A search in Pubmed® database was performed. Randomized clinical trials (RCTs) with subgroup analysis regarding early and late use of remdesivir were selected. All endpoints were assessed using two methodologies. First methodology considered statistical interaction, pre-specification, biological plausibility, and consistency of results. Second methodology was a validated tool with preliminary questions to discard subset analysis without relevant minimum conditions, and a checklist with recommendations for applicability.
A total of 54 results were found and five RCTs were selected. According first methodology, consistent heterogeneity was only found in time to clinical improvement and better clinical status score at day 15 for patients with severe COVID-19 and <7 days of symptoms. About second methodology, these results about early use of remdesivir may be applied to clinical practice with caution.

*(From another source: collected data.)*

(* ===== verification/Routes.v ===== *)
(** * The router ([internal/routes])

    The route tree [Register] builds, as a table: method, path, the middlewares of
    the route's groups and its own, outermost first, and the handler; and
    [serve_http], which runs a request through the global middlewares and the
    route it matches.  The metrics and documentation routes, which libraries
    answer, are not in the table. *)

From S2P Require Import Prelude Store Models World Sql Repos Jwt AuditTrail Common Identity Totp Auth OAuth Passkey Account Admin Http Handlers OAuthHandler PasskeyHandler Boot Webhook Endpoints.

Open Scope Z_scope.
Open Scope monad_scope.

(** [Deps] as [cmd/server/main.go] fills it: the identity state and the store are
    wired; the TOTP gate has [d_totp_free] tokens left; the Google endpoints are there
    when a client is configured, the passkey endpoints when a relying party is. *)
Record Deps := mkDeps {
  d_auth : AuthService; d_captcha : bool; d_rate : Middleware.RateLimiter; d_totp_free : option nat;
  d_max_body : Z; d_hsts : Z; d_cors : list string; d_google : option oauth2Config;
  d_passkey : PasskeyConfig; d_state : KeyMaterial.ServiceKeys
}.

Module Routes.
Section S.
Context {ST : Store} {E : Ext} {J : JwtLib} {OT : Otp} {G : GoogleLib} {WL : WebAuthnLib} {W : Wire} {L : Local} {N : Network} (deps : Deps).
Import Middleware Handlers.

Record Route := mkRoute {
  rt_method : string; rt_path : list string; rt_through : list Middleware; rt_handler : Handler
}.

Abbreviation svc := (d_auth deps).
Abbreviation captcha := (d_captcha deps).

(** [AuthMiddleware] with the options of [Register]. *)
Definition authMW : Middleware :=
  AuthMiddleware (jwt svc) (Some Auth.CurrentPwdVersion) (mkAuthOptions true (Some Authority.Check)).

Definition limited : Middleware := RateLimit (d_rate deps).

Definition sudo : Middleware := SudoMiddleware (jwt svc).

(** The TOTP gate, when it is enabled. *)
Definition totp_gate : list Middleware :=
  match d_totp_free deps with Some n => [Concurrency (Some n)] | None => [] end.

Definition auth_path (p : list string) : list string := ["api"; "v1"; "auth"] ++ p.
Definition admin_path (p : list string) : list string := ["api"; "v1"; "admin"] ++ p.

Definition healthz : Handler := fun c => Respond c 200 "ok" DNone.

(** The readiness check pings the database. *)
Definition readyz : Handler := fun c =>
  let! down := fault in if down : bool then Respond c 503 "not ready" DNone else Respond c 200 "ok" DNone.

Definition operational : list Route :=
  [ mkRoute "GET" ["healthz"] [] healthz; mkRoute "GET" ["readyz"] [] readyz ].

(** A public endpoint of the authentication group: rate limited. *)
Definition public (path : string) (h : Handler) : Route := mkRoute "POST" (auth_path [path]) [limited] h.

Definition public_routes : list Route :=
  [ public "register" (Register svc captcha); public "login" (Login svc); public "refresh-token" (Refresh svc);
    public "forgot-password" (ForgotPassword svc); public "reset-password" (ResetPassword svc);
    public "verify-email" (VerifyEmail svc); public "resend-verification" (ResendVerifyEmail svc);
    mkRoute "POST" (auth_path ["change-email"; "confirm"]) [limited] (ConfirmChangeEmail svc) ].

(** The Google service of this deployment, when there is one. *)
Definition google : option OAuthService :=
  (fun cfg => mkOAuth svc (Some cfg) (ClientID cfg)) <$> d_google deps.

Definition google_routes : list Route :=
  match google with
  | None => []
  | Some o =>
      [ mkRoute "GET" (auth_path ["google"; "login"]) [limited] (OAuthHandlers.GoogleLogin o);
        mkRoute "GET" (auth_path ["google"; "callback"]) [limited] (OAuthHandlers.GoogleCallback o) ]
  end.

Definition authed (meth : string) (path : list string) (through : list Middleware) (h : Handler) : Route :=
  mkRoute meth (auth_path path) (authMW :: through) h.

Definition authed_routes : list Route :=
  [ authed "POST" ["logout"] [] (Logout svc);
    authed "POST" ["logout-all"] [] (LogoutAll svc);
    authed "POST" ["change-password"] [] (ChangePassword svc);
    authed "POST" ["set-password"] [] (SetPassword svc);
    authed "GET" ["me"] [] Me;
    authed "DELETE" ["me"] [limited] (EraseMe svc);
    authed "GET" ["me"; "audit-log"] [limited] MyAuditLog;
    authed "POST" ["change-email"; "request"] [limited] (RequestChangeEmail svc);
    authed "POST" ["deactivate"] [limited] (DeactivateAccount svc);
    authed "GET" ["sessions"] [] ListSessions;
    authed "DELETE" ["sessions"; ":id"] [] (RevokeSession svc);
    authed "GET" ["trusted-devices"] [limited] ListDevices;
    authed "DELETE" ["trusted-devices"; ":id"] [limited] (RevokeDevice svc) ].

Definition google_authed_routes : list Route :=
  match google with
  | None => []
  | Some o => [ authed "DELETE" ["oauth"; ":provider"] [limited] (OAuthHandlers.Unlink o) ]
  end.

Definition mfa_pending_routes : list Route :=
  [ mkRoute "POST" (auth_path ["mfa"; "login-verify"])
      (MFAPendingMiddleware (jwt svc) :: limited :: totp_gate) (CompleteMFALogin svc) ].

Definition mfa_routes : list Route :=
  [ authed "POST" ["mfa"; "totp"; "enable"] (limited :: totp_gate) (EnableTOTP svc);
    authed "POST" ["mfa"; "totp"; "verify"] (limited :: totp_gate) (VerifyTOTP svc);
    authed "POST" ["mfa"; "totp"; "validate"] (limited :: totp_gate) (ValidateTOTP svc);
    authed "POST" ["mfa"; "totp"; "recovery-codes"] (limited :: totp_gate) (ViewRecoveryCodes svc);
    authed "POST" ["mfa"; "totp"; "disable"] (limited :: totp_gate) (DisableTOTP svc);
    authed "GET" ["mfa"; "methods"] [limited] GetMethods;
    authed "POST" ["mfa"; "totp"; "recovery-codes"; "regenerate"] [limited; sudo] (RegenerateRecoveryCodes svc) ].

(** The passkey service of this deployment, when there is one ([cmd/server/main.go];
    a relying party the library refuses stops the server). *)
Definition passkeys : option passkeyService :=
  if bool_decide (RPID (d_passkey deps) = "") then None else
  match Passkey.NewPasskeyService (audits svc) (Some svc) (d_passkey deps) with
  | Ok p => Some p
  | Error _ => None
  end.

Definition passkey_routes : list Route :=
  match passkeys with
  | None => []
  | Some p =>
      [ authed "POST" ["mfa"; "passkey"; "register"; "challenge"] [limited] (PasskeyHandlers.BeginRegistration p);
        authed "POST" ["mfa"; "passkey"; "register"; "verify"] [limited] (PasskeyHandlers.FinishRegistration p);
        authed "POST" ["mfa"; "passkey"; "authenticate"; "challenge"] [limited] (PasskeyHandlers.BeginAuthentication p);
        authed "POST" ["mfa"; "passkey"; "authenticate"; "verify"] [limited] (PasskeyHandlers.FinishAuthentication p);
        authed "GET" ["mfa"; "passkeys"] [] PasskeyHandlers.ListPasskeys;
        authed "DELETE" ["mfa"; "passkeys"; ":id"] [limited; sudo] (PasskeyHandlers.Revoke p) ]
  end.

Definition admin (meth : string) (path : list string) (permission : string) (h : Handler) : Route :=
  mkRoute meth (admin_path path) [authMW; limited; RequirePermission permission] h.

Definition admin_routes : list Route :=
  [ admin "GET" ["users"] "users:read" ListUsers;
    admin "POST" ["users"; ":id"; "lock"] "users:write" (LockUser svc);
    admin "POST" ["users"; ":id"; "unlock"] "users:write" (UnlockUser svc);
    admin "POST" ["users"; ":id"; "force-logout"] "users:write" (ForceLogout svc);
    admin "GET" ["sessions"] "sessions:read" AdminListSessions;
    admin "GET" ["audit-log"; "export"] "audit:export" AdminEndpoints.ExportAuditLog;
    admin "POST" ["webhooks"] "webhooks:write" (AdminEndpoints.CreateEndpoint Webhook.NewWebhookService) ].

(** Other services ask about a token here; the handler checks their key itself. *)
Definition identity_routes : list Route :=
  [ mkRoute "POST" ["api"; "v1"; "identity"; "introspect"] []
      (Introspection.Handle (Introspection.mkIntrospector (jwt svc) (d_state deps))) ].

Definition Register_ : list Route :=
  operational ++ identity_routes ++ public_routes ++ google_routes ++ authed_routes ++ google_authed_routes ++ mfa_pending_routes ++ mfa_routes ++ passkey_routes ++ admin_routes.

(** *** Matching *)

(** A segment that starts with a colon matches any non-empty one. *)
Definition is_param (seg : string) : bool := has_prefix ":" seg.

(** The parameter of the path, if it matches. *)
Fixpoint match_path (pat path : list string) (param : string) : option string :=
  match pat, path with
  | [], [] => Some param
  | p :: pat, seg :: path =>
      if is_param p then (if bool_decide (seg = "") then None else match_path pat path seg)
      else if bool_decide (p = seg) then match_path pat path param else None
  | _, _ => None
  end.

Fixpoint find_route (rs : list Route) (meth : string) (path : list string) : option (Route * string) :=
  match rs with
  | [] => None
  | rt :: rs =>
      match (if bool_decide (rt_method rt = meth) then match_path (rt_path rt) path "" else None) with
      | Some param => Some (rt, param)
      | None => find_route rs meth path
      end
  end.

Definition with_param (p : string) (c : GinCtx) : GinCtx :=
  mkGin (g_req c) (g_ctx c) (g_tenant c) (g_user c) (g_role c) (g_email c) (g_jti c) (g_sid c) (g_perms c)
    (g_sudo c) (g_headers c) p.

Definition global : list Middleware :=
  TenantMiddleware ::
  (match d_cors deps with [] => [] | origins => [CORS origins] end) ++
  [requestLogger; SecurityHeaders (d_hsts deps); MaxBytes (d_max_body deps)].

Definition not_found : Handler := fun c => Respond c 404 "404 page not found" DNone.

Definition route_handler (meth : string) (path : list string) : Handler := fun c =>
  match find_route Register_ meth path with
  | Some (rt, param) => chain (rt_through rt) (rt_handler rt) (with_param param c)
  | None => not_found c
  end.

(** A fresh request: no key set, the background context. *)
Definition start (r : Request) : GinCtx :=
  mkGin r Background None None None None None None None None [] "".

Definition serve_http (r : Request) : M Response :=
  chain global (route_handler (r_method r) (r_path r)) (start r).

End S.
End Routes.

We developed a systematic search and application of an established methodology for interpretation of subgroup analysis about early use of remdesivir. Results in severe COVID-19 suggested that early use of remdesivir provides a greater benefit in <7 days of symptoms for time to clinical improvement and better clinical status score at day 15. Future studies could use 7-day cut-off of symptoms to evaluate remdesivir.
瑞德西韦早期治疗严重 2019 年冠状病毒病(COVID-19)可能有益。该药物的疗效存在争议,可能会对医疗保健系统的效率产生重大影响。本研究旨在根据 COVID-19 症状发作时开始瑞德西韦治疗的时间,对亚组分析进行方法学解释。
在 Pubmed®数据库中进行检索。选择了针对瑞德西韦早期和晚期使用的亚组分析的随机对照试验(RCT)。使用两种方法评估所有终点。第一种方法考虑了统计学交互作用、预先指定、生物学合理性和结果一致性。第二种方法是一种经过验证的工具,具有初步问题以排除没有相关最小条件的亚组分析,并附有应用建议的检查表。
共发现 54 个结果,选择了 5 项 RCT。根据第一种方法,仅在严重 COVID-19患者和症状<7 天的患者中,瑞德西韦治疗<7 天的患者的临床改善时间和第 15 天的临床状态评分更好时,发现了一致的异质性。关于第二种方法,这些关于瑞德西韦早期使用的结果可能需要谨慎应用于临床实践。
我们进行了系统搜索,并应用了一种既定的方法来解释瑞德西韦早期使用的亚组分析。严重 COVID-19 患者的研究结果表明,瑞德西韦治疗<7 天的患者的症状改善时间和第 15 天的临床状态评分更好,因此早期使用瑞德西韦可能会带来更大的益处。未来的研究可以使用 7 天的症状截止值来评估瑞德西韦。